When you’re in pain, you take shorter breaths. Finding the proper balance of pain meds to allow exercise was like a trust exercise. We had to get out of bed, to exercise, to keep taking deeper and deeper breaths. Someone told me that recovering from bypass surgery is like recovering from a gun shot to the chest. Your body aches from the incisions, from the healing, from the stress of reconnecting parts to parts. They give you a calibrated plastic breathing tube. Can you do 10 500cc breaths? Show me 1,000. Always after walking I blew great numbers. The challenge was simply rolling slowly, tenderly out of the hospital bed and just getting started. Out the door, around the corner, down the hall.

Facing south, the fourth floor Heart Ward is designed with serendipity. To the north, our floor mates on the Maternity Ward were walkers, too! Often we did our laps together, hospital gowns and bath robes politely tied, nodding to each other. Often there were smiles and encouragement. We were in something together. You supply the metaphor here. We were all walking to live, to be alive, to provide life.

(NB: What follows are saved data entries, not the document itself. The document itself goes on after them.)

Definition summary : Type := Z * string * string * string * string.
Definition full : Type := Z * string * string * string * string * string * string.

(** [SELECT id, title, language, tags, status] *)
Definition select_summary (r : row) : summary :=
  (id r, title r, language r, tags r, status r).

(** [SELECT id, title, language, tags, status, code, IFNULL(notes, '')] *)
Definition select_full (r : row) : full :=
  (id r, title r, language r, tags r, status r, code r, ifnull (notes r) "").

(** [row[0]] of a summary tuple and [row[3]] of a full tuple. *)
Definition summary_id (s : summary) : Z := let '(i, _, _, _, _) := s in i.
Definition full_tags (f : full) : string := let '(_, _, _, tg, _, _, _) := f in tg.

(** The keyword occurs in one of the five searched columns. *)
Definition keyword_in_fields (k : string) (r : row) : Prop :=
  Text.substring_nocase k (title r)
  \/ Text.substring_nocase k (language r)
  \/ Text.substring_nocase k (tags r)
  \/ Text.substring_nocase k (code r)
  \/ Text.substring_nocase k (ifnull (notes r) "").

(** [a] was updated no earlier than [b]. *)
Definition newer_or_equal (a b : row) : Prop := updated_at b <= updated_at a.

(** The [WHERE] clause of [db_search], [q] bound to its five parameters. *)
Definition where_like (q : string) (r : row) : bool :=
  Text.like q (title r)
  || Text.like q (language r)
  || Text.like q (tags r)
  || Text.like q (code r)
  || Text.like q (ifnull (notes r) "").

(** [ORDER BY updated_at DESC]: insertion of a row in front of the first row
    that is not newer.  Rows with equal [updated_at] keep the table's order
    (SQL leaves their order open). *)
Fixpoint insert_desc (r : row) (l : list row) : list row :=
  match l with
  | [] => [r]
  | x :: l' =>
      if (updated_at x <=? updated_at r)%nat then r :: l
      else x :: insert_desc r l'
  end.

Definition order_by_updated_desc (l : list row) : list row :=
  fold_right insert_desc [] l.

(** The rows that the [SELECT] of [db_search] visits, before the [LIMIT]. *)
Definition search_ordered (db : t) (query : string) : list row :=
  let q := "%" ++ Text.strip query ++ "%" in
  order_by_updated_desc (filter (where_like q) (rows db)).

(** ... and after [LIMIT 200]. *)
Definition search_rows (db : t) (query : string) : list row :=
  firstn 200 (search_ordered db query).

Definition db_search (db : t) (query : string) : list summary :=
  map select_summary (search_rows db query).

I was lucky. Going in, I already enjoyed walking, usually with headphones, listening to a Bob Dylan or Bruce Springsteen concert. Upon discharge I jumped back in, kept up. Miles and miles. A good mile is about 2,000 steps, just 20 minutes. My dogs are delighted companions. Like I’m doing it all for them.

The best part for me is about a half mile in, walking briskly when I have to take deeper breaths. In and out, round and round, my whole body is working, back together again. All my blood is circulating. It’s spring, the birds are singing, daffodils are blooming, and I’m alive.